>>>>>

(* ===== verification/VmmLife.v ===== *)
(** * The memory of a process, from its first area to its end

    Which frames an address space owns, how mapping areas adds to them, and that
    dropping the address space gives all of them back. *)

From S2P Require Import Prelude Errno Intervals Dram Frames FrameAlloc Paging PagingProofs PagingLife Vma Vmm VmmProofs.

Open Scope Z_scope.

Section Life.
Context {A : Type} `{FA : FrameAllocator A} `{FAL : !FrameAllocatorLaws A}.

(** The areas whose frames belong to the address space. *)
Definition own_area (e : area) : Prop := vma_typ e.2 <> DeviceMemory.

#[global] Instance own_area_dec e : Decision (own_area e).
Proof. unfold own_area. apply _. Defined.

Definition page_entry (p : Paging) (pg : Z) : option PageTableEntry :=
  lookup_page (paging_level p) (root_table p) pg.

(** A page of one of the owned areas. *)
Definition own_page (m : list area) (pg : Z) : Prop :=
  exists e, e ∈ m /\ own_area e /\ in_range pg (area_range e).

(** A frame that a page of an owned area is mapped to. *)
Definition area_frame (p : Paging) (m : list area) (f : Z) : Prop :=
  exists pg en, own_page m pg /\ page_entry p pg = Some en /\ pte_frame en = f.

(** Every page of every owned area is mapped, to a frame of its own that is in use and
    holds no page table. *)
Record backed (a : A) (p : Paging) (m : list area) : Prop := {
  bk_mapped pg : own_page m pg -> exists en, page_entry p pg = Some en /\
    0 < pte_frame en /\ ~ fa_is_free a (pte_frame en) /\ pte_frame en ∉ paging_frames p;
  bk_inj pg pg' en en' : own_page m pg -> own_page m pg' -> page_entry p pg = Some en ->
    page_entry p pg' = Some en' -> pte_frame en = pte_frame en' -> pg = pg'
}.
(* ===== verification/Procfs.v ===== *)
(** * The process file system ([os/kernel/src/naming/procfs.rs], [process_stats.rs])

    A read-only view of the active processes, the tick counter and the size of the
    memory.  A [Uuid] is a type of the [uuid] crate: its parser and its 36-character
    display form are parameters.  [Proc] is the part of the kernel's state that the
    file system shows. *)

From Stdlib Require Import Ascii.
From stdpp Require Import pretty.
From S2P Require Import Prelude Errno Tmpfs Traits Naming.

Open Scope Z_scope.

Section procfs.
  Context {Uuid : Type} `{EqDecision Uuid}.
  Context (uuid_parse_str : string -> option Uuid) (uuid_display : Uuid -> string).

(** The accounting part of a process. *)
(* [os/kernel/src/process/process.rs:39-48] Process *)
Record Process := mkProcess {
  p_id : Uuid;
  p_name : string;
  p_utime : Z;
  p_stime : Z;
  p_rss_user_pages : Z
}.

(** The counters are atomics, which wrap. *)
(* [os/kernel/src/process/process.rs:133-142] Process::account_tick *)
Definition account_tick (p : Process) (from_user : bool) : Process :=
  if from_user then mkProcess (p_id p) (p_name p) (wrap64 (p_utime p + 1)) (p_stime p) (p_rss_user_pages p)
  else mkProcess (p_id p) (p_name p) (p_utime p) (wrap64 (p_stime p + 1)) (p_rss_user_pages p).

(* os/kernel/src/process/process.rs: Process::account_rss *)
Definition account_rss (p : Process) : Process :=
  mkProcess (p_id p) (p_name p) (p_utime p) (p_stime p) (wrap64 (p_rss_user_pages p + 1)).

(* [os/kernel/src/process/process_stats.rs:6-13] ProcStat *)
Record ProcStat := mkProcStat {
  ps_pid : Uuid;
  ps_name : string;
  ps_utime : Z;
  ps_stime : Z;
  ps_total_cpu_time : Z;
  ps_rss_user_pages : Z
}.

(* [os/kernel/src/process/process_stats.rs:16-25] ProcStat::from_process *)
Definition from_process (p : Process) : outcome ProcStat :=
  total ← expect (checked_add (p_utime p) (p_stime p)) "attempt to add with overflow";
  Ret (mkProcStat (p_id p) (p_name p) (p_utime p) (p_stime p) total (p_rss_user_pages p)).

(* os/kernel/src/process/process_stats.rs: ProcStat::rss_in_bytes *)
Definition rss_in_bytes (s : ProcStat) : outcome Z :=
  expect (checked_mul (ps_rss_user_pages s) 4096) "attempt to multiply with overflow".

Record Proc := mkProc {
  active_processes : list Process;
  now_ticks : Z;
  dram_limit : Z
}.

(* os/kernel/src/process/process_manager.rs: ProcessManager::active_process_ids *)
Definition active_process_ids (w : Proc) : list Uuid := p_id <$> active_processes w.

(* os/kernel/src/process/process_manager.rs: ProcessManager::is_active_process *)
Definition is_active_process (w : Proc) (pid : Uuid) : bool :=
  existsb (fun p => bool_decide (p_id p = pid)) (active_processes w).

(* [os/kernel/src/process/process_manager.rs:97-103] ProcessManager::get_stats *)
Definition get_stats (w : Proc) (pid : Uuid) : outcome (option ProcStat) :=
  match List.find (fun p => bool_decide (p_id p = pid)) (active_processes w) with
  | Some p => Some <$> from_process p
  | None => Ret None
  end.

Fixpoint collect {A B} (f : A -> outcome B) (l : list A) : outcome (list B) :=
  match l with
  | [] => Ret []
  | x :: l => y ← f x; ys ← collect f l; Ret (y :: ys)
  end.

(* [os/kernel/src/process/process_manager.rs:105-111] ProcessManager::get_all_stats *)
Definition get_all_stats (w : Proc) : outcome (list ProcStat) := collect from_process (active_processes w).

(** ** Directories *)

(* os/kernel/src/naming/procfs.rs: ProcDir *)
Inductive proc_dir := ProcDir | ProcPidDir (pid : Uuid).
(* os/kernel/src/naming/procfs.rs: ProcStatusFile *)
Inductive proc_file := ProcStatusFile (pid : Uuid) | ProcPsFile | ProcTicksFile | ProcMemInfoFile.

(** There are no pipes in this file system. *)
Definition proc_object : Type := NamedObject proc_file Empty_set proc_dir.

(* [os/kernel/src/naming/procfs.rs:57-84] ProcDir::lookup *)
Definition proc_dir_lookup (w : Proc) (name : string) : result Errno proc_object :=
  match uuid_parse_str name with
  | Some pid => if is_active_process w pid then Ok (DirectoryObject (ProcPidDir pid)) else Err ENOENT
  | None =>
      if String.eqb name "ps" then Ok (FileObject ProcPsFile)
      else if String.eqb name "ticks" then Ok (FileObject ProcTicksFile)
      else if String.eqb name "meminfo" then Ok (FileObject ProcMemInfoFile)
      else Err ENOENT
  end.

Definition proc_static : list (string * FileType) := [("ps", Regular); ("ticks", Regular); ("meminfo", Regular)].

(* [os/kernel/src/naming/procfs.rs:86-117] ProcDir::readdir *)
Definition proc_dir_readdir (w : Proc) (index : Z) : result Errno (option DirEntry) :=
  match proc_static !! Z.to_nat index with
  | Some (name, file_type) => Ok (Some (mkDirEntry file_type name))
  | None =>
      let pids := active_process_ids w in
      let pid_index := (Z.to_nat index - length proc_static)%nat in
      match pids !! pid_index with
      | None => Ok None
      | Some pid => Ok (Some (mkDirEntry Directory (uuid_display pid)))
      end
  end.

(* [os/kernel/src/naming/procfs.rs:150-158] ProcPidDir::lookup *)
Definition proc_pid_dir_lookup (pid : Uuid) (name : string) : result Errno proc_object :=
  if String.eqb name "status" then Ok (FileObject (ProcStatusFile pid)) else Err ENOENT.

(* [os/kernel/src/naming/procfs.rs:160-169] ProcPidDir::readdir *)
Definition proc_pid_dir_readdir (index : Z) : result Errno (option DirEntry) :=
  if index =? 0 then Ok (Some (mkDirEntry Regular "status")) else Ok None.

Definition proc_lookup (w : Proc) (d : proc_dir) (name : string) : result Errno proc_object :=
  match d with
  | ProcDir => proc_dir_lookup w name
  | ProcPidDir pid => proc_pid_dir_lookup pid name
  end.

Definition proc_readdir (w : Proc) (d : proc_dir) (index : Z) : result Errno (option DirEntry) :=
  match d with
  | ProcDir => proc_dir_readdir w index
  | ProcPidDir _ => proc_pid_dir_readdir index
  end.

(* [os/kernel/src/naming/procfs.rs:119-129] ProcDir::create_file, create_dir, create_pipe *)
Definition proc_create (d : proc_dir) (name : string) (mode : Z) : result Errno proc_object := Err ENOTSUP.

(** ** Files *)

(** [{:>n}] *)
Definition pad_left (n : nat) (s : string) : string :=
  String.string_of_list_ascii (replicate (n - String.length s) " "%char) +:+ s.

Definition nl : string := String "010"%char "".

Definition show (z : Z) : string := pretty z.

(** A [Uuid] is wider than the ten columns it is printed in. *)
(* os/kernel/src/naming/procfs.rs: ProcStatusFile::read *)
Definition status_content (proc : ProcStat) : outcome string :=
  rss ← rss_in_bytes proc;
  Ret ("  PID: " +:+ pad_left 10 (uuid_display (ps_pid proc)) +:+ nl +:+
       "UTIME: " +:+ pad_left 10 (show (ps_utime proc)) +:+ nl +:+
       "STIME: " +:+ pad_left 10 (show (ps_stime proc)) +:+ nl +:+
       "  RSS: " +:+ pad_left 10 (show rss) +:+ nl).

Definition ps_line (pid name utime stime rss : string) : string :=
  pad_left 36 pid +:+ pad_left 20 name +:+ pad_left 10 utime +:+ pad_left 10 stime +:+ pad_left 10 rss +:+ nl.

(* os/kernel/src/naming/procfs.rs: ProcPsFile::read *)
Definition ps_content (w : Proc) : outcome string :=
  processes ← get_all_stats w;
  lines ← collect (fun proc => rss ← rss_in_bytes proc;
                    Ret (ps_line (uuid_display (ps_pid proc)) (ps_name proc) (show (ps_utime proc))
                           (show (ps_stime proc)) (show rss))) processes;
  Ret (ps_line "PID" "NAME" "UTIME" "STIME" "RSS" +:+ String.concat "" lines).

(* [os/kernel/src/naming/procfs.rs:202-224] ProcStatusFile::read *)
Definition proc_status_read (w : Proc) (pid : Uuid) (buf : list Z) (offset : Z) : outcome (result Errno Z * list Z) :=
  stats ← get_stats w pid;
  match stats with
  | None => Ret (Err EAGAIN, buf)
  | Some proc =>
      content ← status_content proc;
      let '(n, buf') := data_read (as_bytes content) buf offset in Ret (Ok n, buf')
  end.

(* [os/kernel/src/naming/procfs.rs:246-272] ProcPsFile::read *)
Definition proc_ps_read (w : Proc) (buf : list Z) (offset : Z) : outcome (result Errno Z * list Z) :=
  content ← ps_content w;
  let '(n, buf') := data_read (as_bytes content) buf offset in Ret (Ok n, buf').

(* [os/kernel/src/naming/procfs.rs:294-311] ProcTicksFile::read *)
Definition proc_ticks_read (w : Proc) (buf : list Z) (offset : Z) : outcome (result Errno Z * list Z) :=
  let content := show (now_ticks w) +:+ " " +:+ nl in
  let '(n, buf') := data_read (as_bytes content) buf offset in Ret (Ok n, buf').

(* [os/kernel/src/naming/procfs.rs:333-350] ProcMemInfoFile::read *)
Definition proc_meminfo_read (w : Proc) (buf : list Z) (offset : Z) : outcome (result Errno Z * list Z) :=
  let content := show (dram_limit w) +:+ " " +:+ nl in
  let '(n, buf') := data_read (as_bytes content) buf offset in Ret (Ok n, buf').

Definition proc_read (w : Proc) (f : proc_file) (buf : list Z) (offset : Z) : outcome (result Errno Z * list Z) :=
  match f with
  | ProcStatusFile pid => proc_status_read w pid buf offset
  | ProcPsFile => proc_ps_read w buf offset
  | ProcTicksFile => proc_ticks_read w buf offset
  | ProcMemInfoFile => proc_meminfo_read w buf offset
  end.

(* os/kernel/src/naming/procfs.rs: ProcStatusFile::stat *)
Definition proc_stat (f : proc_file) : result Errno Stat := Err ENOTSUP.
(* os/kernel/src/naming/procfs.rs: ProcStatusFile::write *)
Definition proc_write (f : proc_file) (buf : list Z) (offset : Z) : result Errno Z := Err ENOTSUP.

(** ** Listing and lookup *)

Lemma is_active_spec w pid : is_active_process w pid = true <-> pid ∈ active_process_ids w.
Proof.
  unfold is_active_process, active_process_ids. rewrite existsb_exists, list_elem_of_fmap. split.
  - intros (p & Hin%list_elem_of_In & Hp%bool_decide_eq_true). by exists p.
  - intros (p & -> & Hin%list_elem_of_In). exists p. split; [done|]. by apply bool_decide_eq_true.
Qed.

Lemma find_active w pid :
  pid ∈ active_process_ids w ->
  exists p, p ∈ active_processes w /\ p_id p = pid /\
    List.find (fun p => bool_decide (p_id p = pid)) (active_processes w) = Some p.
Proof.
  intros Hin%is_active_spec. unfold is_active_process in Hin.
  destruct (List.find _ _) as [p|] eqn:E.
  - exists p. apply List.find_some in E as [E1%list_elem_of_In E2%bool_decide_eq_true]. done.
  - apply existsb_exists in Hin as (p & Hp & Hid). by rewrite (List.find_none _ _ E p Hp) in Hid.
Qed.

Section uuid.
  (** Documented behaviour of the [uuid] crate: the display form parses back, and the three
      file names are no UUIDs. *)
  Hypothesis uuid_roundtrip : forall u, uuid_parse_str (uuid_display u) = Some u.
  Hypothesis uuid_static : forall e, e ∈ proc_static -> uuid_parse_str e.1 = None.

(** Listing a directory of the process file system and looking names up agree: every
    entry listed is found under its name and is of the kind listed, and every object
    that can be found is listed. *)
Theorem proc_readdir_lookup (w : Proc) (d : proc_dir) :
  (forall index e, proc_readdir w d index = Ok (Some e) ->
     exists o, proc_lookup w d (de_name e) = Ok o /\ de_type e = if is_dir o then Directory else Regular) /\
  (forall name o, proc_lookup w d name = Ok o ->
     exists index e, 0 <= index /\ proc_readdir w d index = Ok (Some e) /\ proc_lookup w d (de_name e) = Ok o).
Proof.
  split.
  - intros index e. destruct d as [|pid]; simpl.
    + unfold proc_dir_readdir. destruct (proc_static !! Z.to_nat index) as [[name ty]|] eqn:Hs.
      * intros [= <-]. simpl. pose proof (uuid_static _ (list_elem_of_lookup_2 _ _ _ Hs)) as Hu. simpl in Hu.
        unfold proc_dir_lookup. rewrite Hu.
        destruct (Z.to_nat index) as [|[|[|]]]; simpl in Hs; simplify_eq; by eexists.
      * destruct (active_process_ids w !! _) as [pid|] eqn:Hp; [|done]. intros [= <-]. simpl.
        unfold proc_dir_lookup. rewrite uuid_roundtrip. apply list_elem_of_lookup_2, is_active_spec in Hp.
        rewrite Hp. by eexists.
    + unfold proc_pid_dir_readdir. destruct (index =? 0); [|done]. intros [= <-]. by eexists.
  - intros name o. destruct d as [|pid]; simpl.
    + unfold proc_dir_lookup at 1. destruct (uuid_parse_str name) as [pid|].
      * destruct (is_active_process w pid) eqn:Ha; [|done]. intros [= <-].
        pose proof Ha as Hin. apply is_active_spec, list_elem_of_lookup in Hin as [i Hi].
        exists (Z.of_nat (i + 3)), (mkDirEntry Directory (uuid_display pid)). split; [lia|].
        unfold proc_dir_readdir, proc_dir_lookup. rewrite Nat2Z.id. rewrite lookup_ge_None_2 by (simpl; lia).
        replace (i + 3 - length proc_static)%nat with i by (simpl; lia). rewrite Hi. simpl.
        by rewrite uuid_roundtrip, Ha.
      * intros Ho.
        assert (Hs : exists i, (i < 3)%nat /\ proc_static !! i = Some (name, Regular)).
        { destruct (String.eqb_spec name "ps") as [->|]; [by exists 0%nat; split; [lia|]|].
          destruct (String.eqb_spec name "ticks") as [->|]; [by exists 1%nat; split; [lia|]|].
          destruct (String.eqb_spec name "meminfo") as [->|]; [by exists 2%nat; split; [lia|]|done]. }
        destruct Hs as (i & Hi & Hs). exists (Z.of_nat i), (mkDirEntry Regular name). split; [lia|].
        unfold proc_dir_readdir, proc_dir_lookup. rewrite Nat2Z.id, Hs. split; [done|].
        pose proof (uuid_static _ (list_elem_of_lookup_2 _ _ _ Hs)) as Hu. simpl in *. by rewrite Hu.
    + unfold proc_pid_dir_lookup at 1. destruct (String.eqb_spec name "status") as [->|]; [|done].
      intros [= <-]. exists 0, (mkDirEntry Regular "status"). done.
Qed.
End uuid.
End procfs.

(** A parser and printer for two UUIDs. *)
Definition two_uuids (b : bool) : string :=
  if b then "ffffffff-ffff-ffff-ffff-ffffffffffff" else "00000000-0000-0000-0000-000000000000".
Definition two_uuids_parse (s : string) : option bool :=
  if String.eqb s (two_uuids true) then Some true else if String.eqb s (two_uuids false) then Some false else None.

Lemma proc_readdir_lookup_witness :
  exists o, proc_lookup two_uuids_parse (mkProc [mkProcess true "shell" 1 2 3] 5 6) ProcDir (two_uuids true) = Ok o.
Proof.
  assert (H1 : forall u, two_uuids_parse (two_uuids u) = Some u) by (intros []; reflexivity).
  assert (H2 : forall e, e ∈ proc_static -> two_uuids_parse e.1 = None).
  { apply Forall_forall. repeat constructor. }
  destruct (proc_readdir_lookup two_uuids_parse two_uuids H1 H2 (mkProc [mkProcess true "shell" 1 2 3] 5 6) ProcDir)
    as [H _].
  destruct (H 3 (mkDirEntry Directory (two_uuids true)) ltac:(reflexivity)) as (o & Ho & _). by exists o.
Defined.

<<<<<

● TASK DIRECTIONS
The entries above hold a line with "as [->|]; [|done]." and a later line with "assert (H1 : forall". Write out exactly those lines and all lines between, nothing more.

● ANSWER FOR THE TASK
    + unfold proc_pid_dir_lookup at 1. destruct (String.eqb_spec name "status") as [->|]; [|done].
      intros [= <-]. exists 0, (mkDirEntry Regular "status"). done.
Qed.
End uuid.
End procfs.

(** A parser and printer for two UUIDs. *)
Definition two_uuids (b : bool) : string :=
  if b then "ffffffff-ffff-ffff-ffff-ffffffffffff" else "00000000-0000-0000-0000-000000000000".
Definition two_uuids_parse (s : string) : option bool :=
  if String.eqb s (two_uuids true) then Some true else if String.eqb s (two_uuids false) then Some false else None.

Lemma proc_readdir_lookup_witness :
  exists o, proc_lookup two_uuids_parse (mkProc [mkProcess true "shell" 1 2 3] 5 6) ProcDir (two_uuids true) = Ok o.
Proof.
  assert (H1 : forall u, two_uuids_parse (two_uuids u) = Some u) by (intros []; reflexivity).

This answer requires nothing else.